**EXERCISE OBJECTIVE**
Print the listing below in full. Alter nothing.

**MATERIAL FOR THIS EXERCISE**

····················

(* ===== verification/Usage.v ===== *)
(** * Package [internal/usage]: the usage facts the billing domain consumes

    The data of [internal/usage/model.go] and its validation helpers. *)

From stdpp Require Import base gmap strings list.
From Stdlib Require Import ZArith Lia Ascii String.
From S2P Require Import Prelude GoLib.

Module Usage.

(** ** Terminal statuses *)
Definition StatusSucceeded : string := "succeeded".
Definition StatusFailed : string := "failed".
Definition StatusCancelled : string := "cancelled".
Definition StatusReconcileNeeded : string := "reconcile_needed".

Definition validStatus (value : string) : bool :=
  String.eqb value StatusSucceeded || String.eqb value StatusFailed
  || String.eqb value StatusCancelled || String.eqb value StatusReconcileNeeded.

(** Provider-reported token breakdown. *)
Record TokenUsage := {
  InputTokens : Z;
  OutputTokens : Z;
  CacheReadTokens : Z;
  CacheWriteTokens : Z;
  ReasoningTokens : Z
}.

#[export] Instance TokenUsage_eq_dec : EqDecision TokenUsage.
Proof. solve_decision. Defined.

Definition zero_usage : TokenUsage :=
  {| InputTokens := 0; OutputTokens := 0; CacheReadTokens := 0;
     CacheWriteTokens := 0; ReasoningTokens := 0 |}.

(** Every counter is a non-negative [int64]. *)
Definition usage_ok (u : TokenUsage) : Prop :=
  nat_i64 (InputTokens u) /\ nat_i64 (OutputTokens u) /\ nat_i64 (CacheReadTokens u)
  /\ nat_i64 (CacheWriteTokens u) /\ nat_i64 (ReasoningTokens u).

(** The immutable usage fact. *)
Record Event := {
  ev_ID : uuid;
  ev_SettlementKey : string;
  ev_RequestRecordID : option uuid;
  ev_RequestID : string;
  ev_StartedAt : time;
  ev_FinishedAt : time;
  ev_RequestedModel : string;
  ev_UserID : option uuid;
  ev_APIKeyID : option uuid;
  ev_ResolvedModelID : option uuid;
  ev_ProviderID : option uuid;
  ev_ProviderModelID : option uuid;
  ev_RouteVersionID : option uuid;
  ev_CredentialID : option uuid;
  ev_PriceVersionID : option uuid;
  ev_WalletID : option uuid;
  ev_Usage : TokenUsage;
  ev_AmountMinor : option Z;
  ev_Currency : string;
  ev_Estimated : bool;
  ev_Provenance : string;
  ev_TerminalStatus : string;
  ev_UpstreamStatus : option Z;
  ev_ErrorClass : string;
  ev_Latency : Z;
  ev_LatencyMS : option Z;
  ev_TTFT : Z;
  ev_TTFTMS : option Z;
  ev_CreatedAt : time
}.

(** The same function is declared in [internal/billing/model.go]. *)
Definition normalizeText (value : string) (max : Z) : string :=
  let value := TrimSpace value in
  if String.eqb value "" || (max <? slen value) || contains_control value
  then "" else value.

Lemma normalizeText_spec value max r :
  normalizeText value max = r -> r <> "" ->
  r = TrimSpace value /\ TrimSpace r = r /\ slen r <= max /\ contains_control r = false.
Proof.
  unfold normalizeText. case_match eqn:E; [congruence|]. intros <- Hne.
  apply orb_false_iff in E as [[_ E2]%orb_false_iff E3]. apply Z.ltb_ge in E2.
  by rewrite TrimSpace_idem.
Qed.

Lemma normalizeText_idem value max :
  normalizeText (normalizeText value max) max = normalizeText value max.
Proof.
  unfold normalizeText at 2 3. case_match eqn:E.
  - unfold normalizeText. simpl. done.
  - unfold normalizeText. by rewrite TrimSpace_idem, E.
Qed.

End Usage.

····················

**TASK RESPONSE**
(* ===== verification/Usage.v ===== *)
(** * Package [internal/usage]: the usage facts the billing domain consumes

    The data of [internal/usage/model.go] and its validation helpers. *)

From stdpp Require Import base gmap strings list.
From Stdlib Require Import ZArith Lia Ascii String.
From S2P Require Import Prelude GoLib.

Module Usage.

(** ** Terminal statuses *)
Definition StatusSucceeded : string := "succeeded".
Definition StatusFailed : string := "failed".
Definition StatusCancelled : string := "cancelled".
Definition StatusReconcileNeeded : string := "reconcile_needed".

Definition validStatus (value : string) : bool :=
  String.eqb value StatusSucceeded || String.eqb value StatusFailed
  || String.eqb value StatusCancelled || String.eqb value StatusReconcileNeeded.

(** Provider-reported token breakdown. *)
Record TokenUsage := {
  InputTokens : Z;
  OutputTokens : Z;
  CacheReadTokens : Z;
  CacheWriteTokens : Z;
  ReasoningTokens : Z
}.

#[export] Instance TokenUsage_eq_dec : EqDecision TokenUsage.
Proof. solve_decision. Defined.

Definition zero_usage : TokenUsage :=
  {| InputTokens := 0; OutputTokens := 0; CacheReadTokens := 0;
     CacheWriteTokens := 0; ReasoningTokens := 0 |}.

(** Every counter is a non-negative [int64]. *)
Definition usage_ok (u : TokenUsage) : Prop :=
  nat_i64 (InputTokens u) /\ nat_i64 (OutputTokens u) /\ nat_i64 (CacheReadTokens u)
  /\ nat_i64 (CacheWriteTokens u) /\ nat_i64 (ReasoningTokens u).

(** The immutable usage fact. *)
Record Event := {
  ev_ID : uuid;
  ev_SettlementKey : string;
  ev_RequestRecordID : option uuid;
  ev_RequestID : string;
  ev_StartedAt : time;
  ev_FinishedAt : time;
  ev_RequestedModel : string;
  ev_UserID : option uuid;
  ev_APIKeyID : option uuid;
  ev_ResolvedModelID : option uuid;
  ev_ProviderID : option uuid;
  ev_ProviderModelID : option uuid;
  ev_RouteVersionID : option uuid;
  ev_CredentialID : option uuid;
  ev_PriceVersionID : option uuid;
  ev_WalletID : option uuid;
  ev_Usage : TokenUsage;
  ev_AmountMinor : option Z;
  ev_Currency : string;
  ev_Estimated : bool;
  ev_Provenance : string;
  ev_TerminalStatus : string;
  ev_UpstreamStatus : option Z;
  ev_ErrorClass : string;
  ev_Latency : Z;
  ev_LatencyMS : option Z;
  ev_TTFT : Z;
  ev_TTFTMS : option Z;
  ev_CreatedAt : time
}.

(** The same function is declared in [internal/billing/model.go]. *)
Definition normalizeText (value : string) (max : Z) : string :=
  let value := TrimSpace value in
  if String.eqb value "" || (max <? slen value) || contains_control value
  then "" else value.

Lemma normalizeText_spec value max r :
  normalizeText value max = r -> r <> "" ->
  r = TrimSpace value /\ TrimSpace r = r /\ slen r <= max /\ contains_control r = false.
Proof.
  unfold normalizeText. case_match eqn:E; [congruence|]. intros <- Hne.
  apply orb_false_iff in E as [[_ E2]%orb_false_iff E3]. apply Z.ltb_ge in E2.
  by rewrite TrimSpace_idem.
Qed.

Lemma normalizeText_idem value max :
  normalizeText (normalizeText value max) max = normalizeText value max.
Proof.
  unfold normalizeText at 2 3. case_match eqn:E.
  - unfold normalizeText. simpl. done.
  - unfold normalizeText. by rewrite TrimSpace_idem, E.
Qed.

End Usage.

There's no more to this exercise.